What you should do - Return the data below exactly, but only from the line containing "let iter := set_iter_reference in" through the line containing "keeps three) deletes", with both of those lines included.

====

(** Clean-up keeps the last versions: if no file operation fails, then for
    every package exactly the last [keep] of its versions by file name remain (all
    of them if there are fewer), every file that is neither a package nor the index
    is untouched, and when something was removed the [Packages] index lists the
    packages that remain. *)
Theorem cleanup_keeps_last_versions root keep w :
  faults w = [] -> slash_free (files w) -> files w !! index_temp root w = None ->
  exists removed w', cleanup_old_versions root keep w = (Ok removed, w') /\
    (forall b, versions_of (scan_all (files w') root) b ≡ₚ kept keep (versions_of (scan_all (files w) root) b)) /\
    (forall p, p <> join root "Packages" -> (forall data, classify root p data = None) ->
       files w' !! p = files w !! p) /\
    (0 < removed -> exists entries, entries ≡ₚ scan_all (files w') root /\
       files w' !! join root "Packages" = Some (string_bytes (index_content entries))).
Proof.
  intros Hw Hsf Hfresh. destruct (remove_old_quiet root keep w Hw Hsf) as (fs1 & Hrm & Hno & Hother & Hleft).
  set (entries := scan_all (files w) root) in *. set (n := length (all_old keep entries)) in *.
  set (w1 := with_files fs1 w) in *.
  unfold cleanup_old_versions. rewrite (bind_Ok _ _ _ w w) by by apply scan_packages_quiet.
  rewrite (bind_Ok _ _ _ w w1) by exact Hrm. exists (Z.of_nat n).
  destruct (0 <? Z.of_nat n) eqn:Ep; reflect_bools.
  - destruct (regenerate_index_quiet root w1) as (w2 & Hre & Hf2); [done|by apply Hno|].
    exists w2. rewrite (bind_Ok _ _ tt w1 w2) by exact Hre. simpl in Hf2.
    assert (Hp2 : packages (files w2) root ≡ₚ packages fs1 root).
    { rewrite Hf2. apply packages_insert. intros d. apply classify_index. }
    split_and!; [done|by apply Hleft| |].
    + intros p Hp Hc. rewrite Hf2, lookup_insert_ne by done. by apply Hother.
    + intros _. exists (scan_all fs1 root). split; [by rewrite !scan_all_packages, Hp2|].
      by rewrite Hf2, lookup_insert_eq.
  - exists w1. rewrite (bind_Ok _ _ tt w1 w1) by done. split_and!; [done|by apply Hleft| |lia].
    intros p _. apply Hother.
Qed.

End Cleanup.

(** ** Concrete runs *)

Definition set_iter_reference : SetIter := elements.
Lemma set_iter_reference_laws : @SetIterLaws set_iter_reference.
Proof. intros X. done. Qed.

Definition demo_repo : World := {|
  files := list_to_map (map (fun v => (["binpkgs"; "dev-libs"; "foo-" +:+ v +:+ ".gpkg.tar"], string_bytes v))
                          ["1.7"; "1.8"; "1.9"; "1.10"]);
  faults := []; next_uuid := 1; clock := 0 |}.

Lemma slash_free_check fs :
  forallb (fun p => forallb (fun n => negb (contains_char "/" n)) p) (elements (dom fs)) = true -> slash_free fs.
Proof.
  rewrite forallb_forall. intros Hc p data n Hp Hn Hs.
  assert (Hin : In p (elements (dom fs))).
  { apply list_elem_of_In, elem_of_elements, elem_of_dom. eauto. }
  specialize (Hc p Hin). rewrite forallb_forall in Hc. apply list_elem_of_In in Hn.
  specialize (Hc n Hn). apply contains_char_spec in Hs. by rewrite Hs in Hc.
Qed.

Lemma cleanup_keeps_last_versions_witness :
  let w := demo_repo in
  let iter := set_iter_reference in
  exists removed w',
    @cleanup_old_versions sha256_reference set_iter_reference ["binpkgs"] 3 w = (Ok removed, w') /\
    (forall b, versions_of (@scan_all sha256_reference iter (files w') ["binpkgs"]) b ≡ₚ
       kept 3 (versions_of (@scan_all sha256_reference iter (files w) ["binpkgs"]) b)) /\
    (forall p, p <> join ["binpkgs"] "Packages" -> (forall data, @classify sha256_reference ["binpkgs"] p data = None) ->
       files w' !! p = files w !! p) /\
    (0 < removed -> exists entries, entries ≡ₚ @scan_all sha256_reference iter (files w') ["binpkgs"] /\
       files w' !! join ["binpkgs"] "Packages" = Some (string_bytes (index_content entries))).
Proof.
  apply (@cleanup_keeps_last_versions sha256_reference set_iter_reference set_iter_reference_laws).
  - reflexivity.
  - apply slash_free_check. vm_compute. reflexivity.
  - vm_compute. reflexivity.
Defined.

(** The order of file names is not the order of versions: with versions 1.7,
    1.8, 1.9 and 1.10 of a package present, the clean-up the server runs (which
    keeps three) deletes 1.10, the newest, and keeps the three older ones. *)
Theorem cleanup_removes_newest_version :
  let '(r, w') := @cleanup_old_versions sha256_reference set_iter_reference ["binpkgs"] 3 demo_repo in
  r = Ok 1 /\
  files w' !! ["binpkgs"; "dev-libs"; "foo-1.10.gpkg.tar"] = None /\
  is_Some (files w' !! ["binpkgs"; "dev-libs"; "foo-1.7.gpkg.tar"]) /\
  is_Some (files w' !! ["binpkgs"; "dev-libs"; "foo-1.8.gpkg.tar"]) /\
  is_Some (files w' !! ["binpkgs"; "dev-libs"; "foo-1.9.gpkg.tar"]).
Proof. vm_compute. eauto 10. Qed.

====

Expected answer -
  let iter := set_iter_reference in
  exists removed w',
    @cleanup_old_versions sha256_reference set_iter_reference ["binpkgs"] 3 w = (Ok removed, w') /\
    (forall b, versions_of (@scan_all sha256_reference iter (files w') ["binpkgs"]) b ≡ₚ
       kept 3 (versions_of (@scan_all sha256_reference iter (files w) ["binpkgs"]) b)) /\
    (forall p, p <> join ["binpkgs"] "Packages" -> (forall data, @classify sha256_reference ["binpkgs"] p data = None) ->
       files w' !! p = files w !! p) /\
    (0 < removed -> exists entries, entries ≡ₚ @scan_all sha256_reference iter (files w') ["binpkgs"] /\
       files w' !! join ["binpkgs"] "Packages" = Some (string_bytes (index_content entries))).
Proof.
  apply (@cleanup_keeps_last_versions sha256_reference set_iter_reference set_iter_reference_laws).
  - reflexivity.
  - apply slash_free_check. vm_compute. reflexivity.
  - vm_compute. reflexivity.
Defined.

(** The order of file names is not the order of versions: with versions 1.7,
    1.8, 1.9 and 1.10 of a package present, the clean-up the server runs (which
    keeps three) deletes 1.10, the newest, and keeps the three older ones. *)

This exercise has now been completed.